猛然と何かをしたくなるシナリオ。
とにかくPCの行動意欲をそそる状況設定だ。その点ではV:tRデモクロニクルを上回る。導入は少々強引だが、W:tAとはまったく違うゲームであることが実感できる展開だ。
PCは出身こそ様々だが、全員ワーウルフとなったばかりで、基本的な知識はひととおり地元の先輩から学んだものの、自分のパックやなわばりを持つには至っていない。聞けばロッキー山脈のほうにはまだ誰のなわばりにもなっていない土地が豊富にあり、地元の資産家のワーウルフが、若いワーウルフがパックを組んで自立するのを支援さえしているという。それぞれの事情で地元で暮らすことに限界を感じているPCたちは、その資産家の申し出にこたえて、デンヴァー近郊の小さな土地を譲りうけるのだが……。

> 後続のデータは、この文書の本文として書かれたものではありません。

Definition optimizer_params (dof_count : nat) (thread_count opt_seed : N)
  : OptimizerParams Scalar :=
  {| op_kappa := kappa;
     op_discount_factor := discount_factor;
     op_dof_count := dof_count;
     op_interval := interval;
     op_horizon := horizon;
     op_sample_count := sample_count;
     op_thread_count := thread_count;
     op_seed := opt_seed |}.

(** Lines 167-169. *)
Definition warmup_step (ve : Estimator) (i : nat) (optimizer : MPPIOptimizer)
  : IO MPPIOptimizer :=
  call emit Update; ret (update ve optimizer).

(** Lines 167-169, on the optimizer just constructed. *)
Definition warmup (ve : Estimator) (params : OptimizerParams Scalar)
  : IO MPPIOptimizer :=
  for_loop warmup_updates 0 (warmup_step ve) (new_optimizer params).

(** Lines 173-185, the loop over the columns of [input_sequence]. *)
Definition lockstep (ve : Estimator) (robot_idx : Z)
    (optimizer : MPPIOptimizer) (sim : Sim) (v : Vars) : IO Lockstep :=
  for_loop (length (input_sequence v)) 0 (control_step ve robot_idx)
    {| ls_optimizer := optimizer;
       ls_sim := sim;
       ls_input_sequence := input_sequence v;
       ls_obs := obs v;
       ls_rewards := rewards v |}.

(** The body of the loop over [episode_idx]. *)
Definition episode (robot_idx : Z) (dof_count obs_size : nat)
    (thread_count : N) (episode_idx : nat) (v : Vars) : IO Vars :=
  let ve := value_estimator v in
  call emit (Cout [Text "Episode "; Int (Z.of_nat episode_idx)]);
  let '(opt_seed, generator') := generate (generator v) in
  let params := optimizer_params dof_count thread_count opt_seed in
  call emit (NewOptimizer params);
  do optimizer <- warmup ve params;
  (* Run the main simulation in lockstep with the optimizer's simulations *)
  do sim <- sim_saveState (main_sim v);
  do ls <- lockstep ve robot_idx optimizer sim v;
  do o <- observe ve (ls_sim ls) episode_len;
  let obs' := <[episode_len := o]> (ls_obs ls) in
  do sim' <- sim_restoreState (ls_sim ls);
  (* Bootstrap returns with value estimator *)
  let bootstrap := estimateValue ve (obs' !!! episode_len) in
  call emit (EstimateValue (obs' !!! episode_len) bootstrap);
  let returns' :=
    returns_loop episode_len (ls_rewards ls)
      (<[(length (returns v) - 1)%nat := bootstrap]> (returns v)) in
  let replay_obs' :=
    assign_rightCols episode_len (leftCols episode_len obs')
      (conservativeResize (length (replay_obs v) + episode_len)
         (replicate obs_size indeterminate) (replay_obs v)) in
  let replay_returns' :=
    assign_rightCols episode_len (leftCols episode_len returns')
      (conservativeResize (length (replay_returns v) + episode_len)
         indeterminate (replay_returns v)) in
  call emit (Train replay_obs' replay_returns');
  call emit (Cout [Text "Total reward: "; Real (s_sum (ls_rewards ls))]);
  ret {| main_sim := sim';
         value_estimator := train ve replay_obs' replay_returns';
         generator := generator';
         input_sequence := ls_input_sequence ls;
         obs := obs';
         rewards := ls_rewards ls;
         returns := returns';
         replay_obs := replay_obs';
         replay_returns := replay_returns' |}.

(** Lines 155-203. *)
Definition optimize (cfg : Config) (robot_idx : Z) (dof_count obs_size : nat)
    (thread_count : N) (v : Vars) : IO Vars :=
  if optim cfg then
    let episode_count := wrap_int (Z.of_N (episodes cfg)) in
    for_loop (Z.to_nat episode_count) 0
      (episode robot_idx dof_count obs_size thread_count) v
  else ret v.

(** *** Saving a snapshot (lines 207-228); the pixel buffers are opaque *)

Definition save_snapshot (path : string) (error : N) : IO unit :=
  if decide (path = "") then ret tt
  else
    call emit ViewerUpdate;
    call emit ViewerRender;
    call emit (EncodePng path);
    if (error =? 0)%N then ret tt
    else call emit (Cerr [Text "Failed to save image: "; LodepngError error]);
         ret tt.

(** *** Viewing the trajectory (lines 230-255) *)

Record Replay := mkReplay {
  rp_i : Z;
  rp_j : Z;
  rp_sim : Sim;
}.

(** [m.col(j)]; Eigen gives no meaning to an index outside the matrix. *)
Definition col (j : Z) (m : list (list Scalar)) : option (list Scalar) :=
  if decide (0 <= j < Z.of_nat (length m)) then m !! Z.to_nat j else None.

(** Lines 238-251, the body of the inner [while]; [None] stands for an
    access outside [input_sequence]. *)
Definition render_substep (robot_idx : Z) (input_sequence : list (list Scalar))
    (st : Replay) : IO (option Replay) :=
  match col (rp_j st) input_sequence with
  | None => ret None
  | Some target =>
      do sim <- sim_setJointTargetPositions robot_idx (rp_j st) target
                  (rp_sim st);
      do sim <- sim_step sim;
      call emit ViewerUpdate;
      let i := wrap_int (rp_i st + 1) in
      let '(i, j) := if decide (Z.of_nat interval <= i)
                     then (0, wrap_int (rp_j st + 1))
                     else (i, rp_j st) in
      if decide (Z.of_nat (length input_sequence) <= j)
      then do sim <- sim_restoreState sim;
           ret (Some {| rp_i := 0; rp_j := 0; rp_sim := sim |})
      else ret (Some {| rp_i := i; rp_j := j; rp_sim := sim |})
  end.

(** The inner [while] runs as often as the clock allows: [n] times. *)
Fixpoint render_substeps (n : nat) (robot_idx : Z)
    (input_sequence : list (list Scalar)) (st : Replay)
  : IO (option Replay) :=
  match n with
  | O => ret (Some st)
  | S n' =>
      do r <- render_substep robot_idx input_sequence st;
      match r with
      | Some st' => render_substeps n' robot_idx input_sequence st'
      | None => ret None
      end
  end.

(** The outer [while], one round per frame until the viewer closes. *)
Fixpoint render_frames (frames : list nat) (robot_idx : Z)
    (input_sequence : list (list Scalar)) (st : Replay)
  : IO (option Replay) :=
  match frames with
  | [] => ret (Some st)
  | n :: rest =>
      do r <- render_substeps n robot_idx input_sequence st;
      match r with
      | Some st' =>
          call emit ViewerRender;
          render_frames rest robot_idx input_sequence st'
      | None => ret None
      end
  end.

(** *** The program *)

Record Final := mkFinal {
  fin_robot_graph : Graph;
  fin_vars : Vars;                 (* the variables when [main] returns *)
  fin_replay : option Replay;      (* the viewer's counters, if it ran *)
}.

Inductive Outcome :=
  | Exited (code : Z) (state : option Final)
  | OutOfBounds.                   (* a column access outside the matrix *)

(** Lines 139-143. *)
Definition thread_count_of (jobs hw : N) : N :=
  if (jobs =? 0)%N then N.max hw 1 else jobs.

(** Lines 146-153. *)
Definition initial_vars (sim : Sim) (ve : Estimator) (gen : Generator)
    (dof_count : nat) : Vars :=
  {| main_sim := sim;
     value_estimator := ve;
     generator := gen;
     input_sequence := replicate episode_len (replicate dof_count s_zero);
     obs := replicate (episode_len + 1)
              (replicate (getObservationSize ve) indeterminate);
     rewards := replicate episode_len indeterminate;
     returns := replicate (episode_len + 1) indeterminate;
     replay_obs := [];
     replay_returns := [] |}.

Definition with_main_sim (sim : Sim) (v : Vars) : Vars :=
  {| main_sim := sim;
     value_estimator := value_estimator v;
     generator := generator v;
     input_sequence := input_sequence v;
     obs := obs v;
     rewards := rewards v;
     returns := returns v;
     replay_obs := replay_obs v;
     replay_returns := replay_returns v |}.

(** Lines 63-255, after the command line has been parsed. *)
Definition run (cfg : Config) (inp : Inputs) : IO Outcome :=
  (* Use the provided random seed to generate all other seeds *)
  let gen := mt19937 (seed cfg) in
  (* Load rule graphs *)
  call emit (LoadGraphs (graph_file cfg));
  let rule_graphs := loadGraphs (graph_file cfg) in
  match rule_graphs with
  | [] =>
      call emit (Cerr [Text "Graph file does not contain any graphs"]);
      ret (Exited 1 None)
  | _ :: _ =>
      call emit (Cout [Text "Number of graphs: "; Count (length rule_graphs)]);
      (* Convert graphs to rules *)
      do rules <- create_rules rule_graphs;
      (* Generate a robot graph *)
      do robot_graph <- apply_rule_sequence rules seed_graph
                          (rule_sequence cfg);
      call emit (BuildRobot robot_graph);
      let robot := buildRobot robot_graph in
      call emit TempSimulation;
      let y_offset := ground_offset robot in
      (* Create the "main" simulation *)
      call emit MakeSim;
      let sim0 := {| sim_dyn := make_sim_fn robot y_offset;
                     sim_saved := None |} in
      let robot_idx := findRobotIndex (sim_dyn sim0) robot in
      let dof_count := getRobotDofCount (sim_dyn sim0) robot_idx in
      let thread_count :=
        thread_count_of (jobs cfg) (hardware_concurrency inp) in
      let ve := make_estimator in
      do vars <- optimize cfg robot_idx dof_count (getObservationSize ve)
                   thread_count (initial_vars sim0 ve gen dof_count);
      do sim <- sim_saveState (main_sim vars);
      call save_snapshot (save_image cfg) (encode_error inp);
      if render cfg then
        (* View the trajectory *)
        do r <- render_frames (frames inp) robot_idx (input_sequence vars)
                  {| rp_i := 0; rp_j := 0; rp_sim := sim |};
        match r with
        | Some st =>
            ret (Exited 0 (Some {| fin_robot_graph := robot_graph;
                                   fin_vars := with_main_sim (rp_sim st) vars;
                                   fin_replay := Some st |}))
        | None => ret OutOfBounds
        end
      else
        ret (Exited 0 (Some {| fin_robot_graph := robot_graph;
                               fin_vars := with_main_sim sim vars;
                               fin_replay := None |}))
  end.

(** Lines 21-61 followed by the rest of [main]. *)
Definition main (inp : Inputs) : IO Outcome :=
  match parse_cli inp with
  | Parsed cfg => run cfg inp
  | ThrowCompletion what =>
      call emit (Cout [Text what]); ret (Exited 0 None)
  | ThrowHelp =>
      call emit (Cout [Usage]); ret (Exited 0 None)
  | ThrowParseError what | ThrowRequiredError what =>
      call emit (Cerr [Text what]); call emit (Cerr [Usage]);
      ret (Exited 1 None)
  end.

End Viewer.

(** ** Flipping the snapshot (lines 213-221)

    The viewer renders into [rgba], a buffer of [4 * fb_width * fb_height]
    bytes, and [main] copies it row by row, bottom row first, into
    [rgba_flipped], a second buffer of that size that starts out with
    indeterminate content.  Buffers are lists of bytes; a copy that
    leaves one of its buffers has no meaning in C++ and is [None] here.
    The [int] products of the source are written with their wrap-around. *)

Definition int_mul (a b : Z) : Z := wrap_int (a * b).
Definition int_sub (a b : Z) : Z := wrap_int (a - b).

(** [std::memcpy(dst + dst_off, src + src_off, n)]; the count is a
    [size_t], so a negative [int] is out of range as well. *)
Definition memcpy (dst : list Byte.byte) (dst_off : Z)
    (src : list Byte.byte) (src_off : Z) (n : Z) : option (list Byte.byte) :=
  if decide (0 <= dst_off /\ 0 <= src_off /\ 0 <= n /\
             dst_off + n <= Z.of_nat (length dst) /\
             src_off + n <= Z.of_nat (length src))
  then Some (take (Z.to_nat dst_off) dst
               ++ take (Z.to_nat n) (drop (Z.to_nat src_off) src)
               ++ drop (Z.to_nat (dst_off + n)) dst)
  else None.

(** Lines 219-220, the body of the loop over [i]. *)
Definition flip_row (fb_width fb_height : Z) (rgba : list Byte.byte)
    (i : Z) (rgba_flipped : list Byte.byte) : option (list Byte.byte) :=
  memcpy rgba_flipped (int_mul (int_mul i fb_width) 4)
    rgba (int_mul (int_mul (int_sub (int_sub fb_height i) 1) fb_width) 4)
    (int_mul fb_width 4).

(** [n] rounds of the loop from round [i] on. *)
Fixpoint flip_rows_from (n : nat) (i : Z) (fb_width fb_height : Z)
    (rgba rgba_flipped : list Byte.byte) : option (list Byte.byte) :=
  match n with
  | O => Some rgba_flipped
  | S n' =>
      match flip_row fb_width fb_height rgba i rgba_flipped with
      | Some flipped =>
          flip_rows_from n' (wrap_int (i + 1)) fb_width fb_height rgba flipped
      | None => None
      end
  end.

舞台設定はデンヴァー近くの実在の町をもとにしており、シナリオ本文にもNPCデータなどが載っているが、ウェブサイトを資料に使うこともできる。町の住人と会話する機会も多いので、日常生活のロールプレイが好きなプレイヤーにはこたえられない状況だろう。STをやるなら「ああ、これから自分たちはこの町で暮らすのだなあ」と実感できるような演出を考えたいところ。
プレロールド・キャラクターは5人用意されているが、4人以下でもプレイ可能だ。今回公開されたのは、全5話構成の第1話だけだが、途中のイベントの量を考えればオフラインでも2、3セッションは遊べそう。V:tRのデモクロニクルはPCがヴァンパイアについて何も知らない時点から出発したが、W:tFのほうはワーウルフとして基礎的な知識は身につけているという前提なので、プレイヤーもルール部分に目を通して、W:tFのワーウルフに何ができるか知っておいたほうがスムーズに進むかもしれない。
心配無用、ルール部分といってもたった7ページだ。各キャラクターの特殊能力(Gift、Rite、Auspice Ability等)を使うのに必要なルールはすべてキャラクターシートに書いてある。